Vorerst steht ohnehin die Entwicklung im Vordergrund. Initiator Giersig arbeitet mittlerweile in Bonn, wo er sich um das Aufdampfen der Nano-Goldinseln auf die Drähte kümmert.
Warum eigentlich Nano-Technologie? „Unsere Antikörper siedeln sich auf dem Gold an. Wenn die Fläche zu groß ist, richten sie sich allerdings kreuz und quer an. Erst bei einer sehr kleinen Größe, 50 bis 100 Nanometer, sortieren sie sich in einer Richtung. Diesen Effekt nutzen wir“, erklärt der Physiker Lücke, der sich mit neun wissenschaftlichen Mitarbeiter in Golm um das Aufbringen der Anti-Körper kümmert.

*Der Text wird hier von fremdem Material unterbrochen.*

(** Two units with the same lowercase form have the same uppercase
    form. *)
Lemma basic_lower_eq_upper (c p : N) :
  basic_lower c = basic_lower p → basic_upper c = basic_upper p.
Proof.
  unfold basic_lower, basic_upper.
  basic_cases.
Qed.

Lemma basic_capital_upper (p : N) :
  basic_capital [p] = true → basic_upper p = p.
Proof.
  unfold basic_capital, basic_upper.
  basic_cases.
Qed.

Lemma basic_capital_lower (p : N) :
  basic_capital [p] = false → basic_lower p = p.
Proof.
  unfold basic_capital, basic_lower.
  basic_cases.
Qed.

Lemma same_letters_upper (a b : jsstring) :
  same_letters a b → basic_upper <$> a = basic_upper <$> b.
Proof.
  unfold same_letters. revert b.
  induction a as [|c a IH]; intros [|p b] Hab; try done.
  simpl in *. injection Hab as Hc Hab.
  f_equal; [by apply basic_lower_eq_upper | by apply IH].
Qed.

Lemma same_letters_length (a b : jsstring) :
  same_letters a b → length a = length b.
Proof.
  intros Hab. by rewrite <- (length_fmap basic_lower a), Hab, length_fmap.
Qed.

(** Pieces that are the units of [t], one for one, concatenate to
    [t]. *)
Lemma concat_pieces (f : nat → jsstring) (t : jsstring) :
  (∀ i x, t !! i = Some x → f i = [x]) →
  concat (f <$> seq 0 (length t)) = t.
Proof.
  induction t as [|x t IH] using rev_ind; intros Hf; [done|].
  rewrite length_app. simpl. rewrite Nat.add_1_r, seq_S, fmap_app, concat_app.
  simpl. rewrite app_nil_r. f_equal.
  - apply IH. intros i y Hi. apply Hf.
    rewrite lookup_app_l; [done|]. by eapply lookup_lt_Some.
  - apply Hf. by rewrite lookup_app_r, Nat.sub_diag.
Qed.

(** Pieces that are the units of [t] up to case, one for one, concatenate
    to the first [n] units of [t] up to case. *)
Lemma concat_pieces_case (f : nat → jsstring) (t : jsstring) (n : nat) :
  n ≤ length t →
  (∀ i x, t !! i = Some x →
     ∃ y, f i = [y] ∧ basic_lower y = basic_lower x ∧ basic_latin y) →
  same_letters (concat (f <$> seq 0 n)) (take n t)
  ∧ Forall basic_latin (concat (f <$> seq 0 n)).
Proof.
  intros Hn Hf. induction n as [|n IH]; [done|].
  destruct IH as [IH1 IH2]; [lia|].
  destruct (lookup_lt_is_Some_2 t n) as [x Hx]; [lia|].
  destruct (Hf n x Hx) as (y & Hy & Hyx & Hlatin).
  rewrite seq_S, fmap_app, concat_app. simpl. rewrite Hy, app_nil_r.
  rewrite (take_S_r t n x Hx). split.
  - unfold same_letters in *. rewrite !fmap_app, IH1. simpl. by rewrite Hyx.
  - apply Forall_app. split; [done|]. by apply Forall_singleton.
Qed.

Section MatchCaseBasicLatin.
Context {H : Host} `{!HostLaws H}.

Lemma toUpperCase_unit (c : N) :
  basic_latin c → toUpperCase [c] = [basic_upper c].
Proof. intros Hc. rewrite toUpperCase_basic; [done|]. by apply Forall_singleton. Qed.

Lemma toLowerCase_unit (c : N) :
  basic_latin c → toLowerCase [c] = [basic_lower c].
Proof. intros Hc. rewrite toLowerCase_basic; [done|]. by apply Forall_singleton. Qed.

(** What the loop pushes for a Basic Latin unit of the input is that unit
    up to case. *)
Lemma mixed_body_case (input toMatch : jsstring) (i : nat) (x : N) :
  Forall basic_latin input →
  input !! i = Some x →
  ∃ y, mixed_body input toMatch i = [y]
       ∧ basic_lower y = basic_lower x ∧ basic_latin y.
Proof.
  intros Hlatin Hx.
  assert (basic_latin x) as Hbx by by eapply Forall_lookup_1.
  assert (charAt input i = [x]) as Hsrc by (unfold charAt; by rewrite Hx).
  unfold mixed_body. rewrite Hsrc.
  case_bool_decide; [|by exists x].
  destruct (isRefUpper _).
  - exists (basic_upper x). rewrite toUpperCase_unit by done.
    split; [done|]. split; [apply basic_lower_upper | by apply basic_upper_latin].
  - exists (basic_lower x). rewrite toLowerCase_unit by done.
    split; [done|]. split; [apply basic_lower_lower | by apply basic_lower_latin].
Qed.

(** [_matchCase] gives a Basic Latin input its own letters back. *)
Lemma matchCase_letters (input toMatch : jsstring) :
  Forall basic_latin input →
  Forall basic_latin (_matchCase input toMatch)
  ∧ same_letters (_matchCase input toMatch) input.
Proof.
  intros Hlatin.
  unfold _matchCase.
  destruct (bool_decide (length input = 0) || bool_decide (length toMatch = 0));
    [by unfold same_letters|].
  destruct (isTitleCase toMatch).
  { destruct input as [|c input].
    { unfold charAt, slice. simpl. by rewrite toUpperCase_basic, toLowerCase_basic. }
    rewrite charAt_0_cons. unfold slice. simpl.
    apply Forall_cons in Hlatin as [Hc Hlatin].
    rewrite toUpperCase_unit, toLowerCase_basic by done.
    unfold same_letters. simpl. split.
    - apply Forall_cons. split; [by apply basic_upper_latin|].
      apply Forall_fmap. eapply Forall_impl; [done|]. apply basic_lower_latin.
    - rewrite basic_lower_upper. f_equal.
      rewrite <- list_fmap_compose. apply list_fmap_ext. intros ? ? _.
      apply basic_lower_lower. }
  destruct (isAllUpper toMatch).
  { rewrite toUpperCase_basic by done. unfold same_letters. split.
    - apply Forall_fmap. eapply Forall_impl; [done|]. apply basic_upper_latin.
    - rewrite <- list_fmap_compose. apply list_fmap_ext. intros ? ? _.
      apply basic_lower_upper. }
  destruct (isAllLower toMatch).
  { rewrite toLowerCase_basic by done. unfold same_letters. split.
    - apply Forall_fmap. eapply Forall_impl; [done|]. apply basic_lower_latin.
    - rewrite <- list_fmap_compose. apply list_fmap_ext. intros ? ? _.
      apply basic_lower_lower. }
  unfold mixed_case, join, push, slice. rewrite mixed_loop_seq. simpl.
  destruct (concat_pieces_case (mixed_body input toMatch) input
              (length input `min` length toMatch)) as [Hsame Hres]; [lia| |].
  { intros i x Hx. by apply mixed_body_case. }
  case_bool_decide as Hlen.
  - rewrite concat_app. simpl. rewrite app_nil_r.
    rewrite Nat.min_r in Hsame, Hres |- * by lia. split.
    + apply Forall_app. split; [done|]. by apply Forall_drop.
    + unfold same_letters in *. rewrite fmap_app, Hsame, <- fmap_app.
      by rewrite take_drop.
  - rewrite Nat.min_l in Hsame, Hres |- * by lia.
    by rewrite firstn_all in Hsame.
Qed.

(** X1: on a host that maps Basic Latin text as every host does,
    [_matchCase] changes nothing but the case of a Basic Latin input,
    whatever the pattern is: the result is Basic Latin, has the letters
    of the input in the same order, and has the length of the input. *)
Theorem matchCase_changes_case_only (input toMatch : jsstring) :
  Forall basic_latin input →
  Forall basic_latin (_matchCase input toMatch)
  ∧ same_letters (_matchCase input toMatch) input
  ∧ length (_matchCase input toMatch) = length input.
Proof.
  intros Hlatin.
  destruct (matchCase_letters input toMatch Hlatin) as [? Hsame].
  repeat split; try done. by apply same_letters_length.
Qed.
(** * Url_shortner: the route handlers of [short-url-api/routes/shortUrl.js]

    A shallow embedding of the four Express handlers (create, redirect,
    alias analytics, topic analytics) together with the two tables of
    [sql/sqlurl.sql], and the properties of the analytics aggregation.

    Conventions of the embedding.
    - A JavaScript string is a [string]; [toLowerCase] is modelled on the
      ASCII letters, which is all the substring tests of the handlers
      (ASCII patterns) can observe.
    - A JavaScript value that may be [null] or [undefined] is an [option].
    - A plain object used as a dictionary is an association list in
      insertion order ([JsObject]); a [Set] is a [gset].
    - [db.query] is a call to the storage collaborator: it either hands
      the callback an error or the rows. Which calls fail is part of the
      [Storage] state ([outages]). The collaborator compares strings by
      equality and refuses values that do not fit their column.
    - [moment] dates are day numbers; only their 'YYYY-MM-DD' format and
      the subtraction of days are used. *)

From Stdlib Require Import ZArith Ascii String List Bool Lia DecimalString.
From stdpp Require Import base decidable option list sorting gmap strings.

Open Scope string_scope.

(** ** JavaScript strings *)

Module JsString.

(** [c.toLowerCase()] on one ASCII character. *)
Definition lower_ascii (c : ascii) : ascii :=
  let n := nat_of_ascii c in
  if (65 <=? n)%nat && (n <=? 90)%nat then ascii_of_nat (n + 32) else c.

(** [s.toLowerCase()] *)
Fixpoint toLowerCase (s : string) : string :=
  match s with
  | EmptyString => EmptyString
  | String c s' => String (lower_ascii c) (toLowerCase s')
  end.

(** [s.startsWith(p)] *)
Fixpoint startsWith (s p : string) : bool :=
  match p, s with
  | EmptyString, _ => true
  | String _ _, EmptyString => false
  | String b p', String a s' => Ascii.eqb a b && startsWith s' p'
  end.

(** [s.includes(p)]: [p] occurs in [s] as a contiguous substring. *)
Fixpoint includes (s p : string) : bool :=
  startsWith s p ||
  match s with
  | EmptyString => false
  | String _ s' => includes s' p
  end.

(** [a >= b] on strings: lexicographic on the code units. *)
Definition geb (a b : string) : bool := String.leb b a.

(** Truthiness of a value that is a string, null or undefined: only a
    non-empty string is truthy. [truthy v] is [v] when it is truthy. *)
Definition truthy (v : option string) : option string :=
  match v with
  | Some (String _ _ as s) => Some s
  | _ => None
  end.

(** [a || b] where [b] is another such value. *)
Definition or_else (a b : option string) : option string :=
  match truthy a with
  | Some s => Some s
  | None => b
  end.

End JsString.

Import JsString.

(** ** Classification of a user agent (alias analytics, the two forEach bodies) *)

(** The [osName] chosen for an already lower-cased user agent. *)
Definition osNameOf (userAgent : string) : string :=
  if includes userAgent "windows" then "Windows"
  else if includes userAgent "mac" then "macOS"
  else if includes userAgent "linux" then "Linux"
  else if includes userAgent "android" then "Android"
  else if includes userAgent "ios" || includes userAgent "iphone" then "iOS"
  else "Other".

(** The [deviceName] chosen for an already lower-cased user agent. *)
Definition deviceNameOf (userAgent : string) : string :=
  if includes userAgent "mobile" || includes userAgent "android"
     || includes userAgent "iphone"
  then "mobile" else "desktop".

(** The classification as the specification words it: an ordered table of
    (pattern alternatives, bucket), first row with a matching pattern wins. *)
Definition os_table : list (list string * string) :=
  [ (["windows"], "Windows"); (["mac"], "macOS"); (["linux"], "Linux");
    (["android"], "Android"); (["ios"; "iphone"], "iOS") ].

Definition os_buckets : list string :=
  ["Windows"; "macOS"; "Linux"; "Android"; "iOS"; "Other"].

Definition device_buckets : list string := ["mobile"; "desktop"].

(** [ci_contains ua p]: some contiguous part of [ua] equals [p] up to
    the case of its letters. *)
Definition ci_contains (ua p : string) : Prop :=
  exists pre mid post, ua = pre ++ mid ++ post /\ toLowerCase mid = p.

Fixpoint first_match (ua : string) (table : list (list string * string))
  (default : string) : string :=
  match table with
  | [] => default
  | (pats, bucket) :: rest =>
      if existsb (includes (toLowerCase ua)) pats then bucket
      else first_match ua rest default
  end.

Definition os_spec (ua : string) : string := first_match ua os_table "Other".

(** ** Dates: the part of [moment] the handlers use *)

Module Moment.

(** A calendar date, as the number of days since 1970-01-01. The
    handlers only ever look at the date part of a timestamp. *)
Definition Date := Z.

(** Year, month and day of a day number (proleptic Gregorian). *)
Definition civil (z0 : Date) : Z * Z * Z :=
  let z := (z0 + 719468)%Z in
  let era := (z / 146097)%Z in
  let doe := (z - era * 146097)%Z in
  let yoe := ((doe - doe / 1460 + doe / 36524 - doe / 146096) / 365)%Z in
  let doy := (doe - (365 * yoe + yoe / 4 - yoe / 100))%Z in
  let mp := ((5 * doy + 2) / 153)%Z in
  let d := (doy - (153 * mp + 2) / 5 + 1)%Z in
  let m := (if (mp <? 10)%Z then mp + 3 else mp - 9)%Z in
  let y := (yoe + era * 400 + (if (m <=? 2)%Z then 1 else 0))%Z in
  (y, m, d).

Und wie kam das Unternehmen nach Golm? „Das war Zufall“, so Lücke. Der Standort Ostdeutschland wurde aufgrund der günstigen Fördermöglichkeiten gewählt. Der Tipp mit dem GO:IN kam von der ZukunftsAgentur Brandenburg (ZAB). „Die Anbindung und auch das wissenschaftliche Umfeld sind hier ideal“, sagt Lücke. Enge Kontakte gibt es zum Fraunhofer-Institut und zu den Max-Planck-Einrichtungen vor Ort, aber auch zur TU München und zum dortigen Klinikum Rechts der Isar. Schließlich hat Lücke zuvor in der bayrischen Hauptstadt gearbeitet.